J’ai passé une matinée avec un
groupe de couturières à
prendre des photos et à interviewer certaines
d’entre elles
en compagnie de Chinmay, le
second fils d’Anureeta. L’année
dernière, certaines d’entre elles ont appris le crochet avec
Ananya, l’amie de Chinmay.
Puja : Elle a 32 ans et apprend la couture.
Elle voudrait en faire son métier, ouvrir une entreprise et travailler de chez elle.
Sunita :
Elle a 28 ans, elle apprend la couture, le tricot et le crochet. Elle
voudrait travailler pour apporter de l’aide à sa famille et donner
une bonne éducation à ses enfants. Elle est présente au centre
chaque jour pendant 3 ou 4 heures. Chinmay me confirme qu’elle est
très travailleuse.
Asha :
(sur
la photo d'en dessous) Elle a 29
ans et apprend aussi la couture, le tricot et le crochet. Elle
aimerait ensuite avoir des commandes qu’elle pourrait réaliser de
chez elle. Elle dit que ces heures passées au centre sont pour elles
de vrais moments de bonheur, ses enfants sont à l’école et
l’atmosphère est paisible.
Simran : Elle a 31 ans et apprend
la couture mais surtout le tricot. Simran dit qu’elle est heureuse
de travailler.
Chinmay
me dit que peu de personnes savent tricoter et que donc, elles ont déjà des commandes.
Gauri :
Elle a 21 ans et apprend la couture. Elle se passionne pour le design
et veut travailler
dans la mode. Très motivée, elle s’entraîne et apprend sur son
portable.
Dolli :
Elle a 17 ans et apprend la couture. Elle veut apprendre à
confectionner des habits pour que sa famille soit mieux habillée.
Naina :
Elle a 18 ans et apprend la couture. Elle veut aider sa famille en
faisant des travaux de couture. Elle n’était pas très bonne à
l’école mais ici, elle aime beaucoup l’enseignante et elle
apprend bien.
Swaiti : (sur
la photo de dessous)
Elle a 23 ans et aime beaucoup la couture. Elle
aimerait aussi créer des modèles.
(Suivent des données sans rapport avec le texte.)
Lemma cold_start_sequence_witness :
  let s := initial (example_host 1000) in
  let s' := (loop agent_well_behaved writes_nothing s).2 in
  (pause s = false /\ wasm_module s = None /\
   (500 <= bucket (Game_cpu s))%Z /\
   forallb returned (tick_events s s') = true) /\
  (loop agent_well_behaved writes_nothing s).1 = Normal tt /\
  tick_events s s' =
    cold_start (bool_decide (is_Some (require_cache s !! MODULE_NAME)))
      (instances s) None None None /\
  wasm_module s' = Some (instances s) /\
  ((forall c st,
      host_require_cache (writes_nothing (ReqCall c (instances s)) st) =
      require_cache st) ->
   require_cache s' !! MODULE_NAME = Some (instances s)).
Proof.
  split; [repeat split; try reflexivity; vm_compute; congruence |].
  apply (cold_start_sequence agent_well_behaved writes_nothing
           (initial (example_host 1000)));
    try reflexivity.
  vm_compute. congruence.
Defined.

Lemma caught_exception_notified_witness :
  let s := initial (example_host 1000) in
  let e := Error_object "boom" in
  let agent := agent_throwing setup e in
  (pause s = false /\
   (try_block agent writes_nothing (swept s)).1 = Throw e /\
   get_stack e s = (Normal (JStr "Error: boom at setup"), s) /\
   ToString e = inl "Error: boom" /\
   Array_join " " [JStr "Error: boom at setup"] = inl "Error: boom at setup") /\
  tick_notified s (loop agent writes_nothing s).2 =
    ["resetting VM next tick."; "Error: boom"; "Error: boom at setup"].
Proof.
  split; [repeat split; reflexivity |].
  apply (caught_exception_notified (agent_throwing setup (Error_object "boom"))
           writes_nothing (initial (example_host 1000)) (Error_object "boom")
           (JStr "Error: boom at setup")); reflexivity.
Defined.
Elle a à coeur d’aider ses frères et
sœurs. Elle
parle bien anglais.
Quand
Chinmay m’a présentée, beaucoup de ces femmes m’ont remerciée
pour l’aide apportée par Inde et Vous.
Ces
dernières jeunes femmes me disent toutes qu’elles ne veulent pas
se marier, qu’elles veulent avoir un métier. En clair, elles ne
veulent pas vivre la même vie que leurs mères et ont soif
d’indépendance. C’est vraiment une preuve que la société
indienne se transforme en profondeur. Je pensais que de telles idées
étaient l’apanage de classes sociales plus aisées ; il n’en
est rien.
Elles
m’ont apparu pleines d’entrain et déterminées à profiter de
l’opportunité qui leur est offerte.
Chinmay
essaie de leur trouver des débouchés de vente.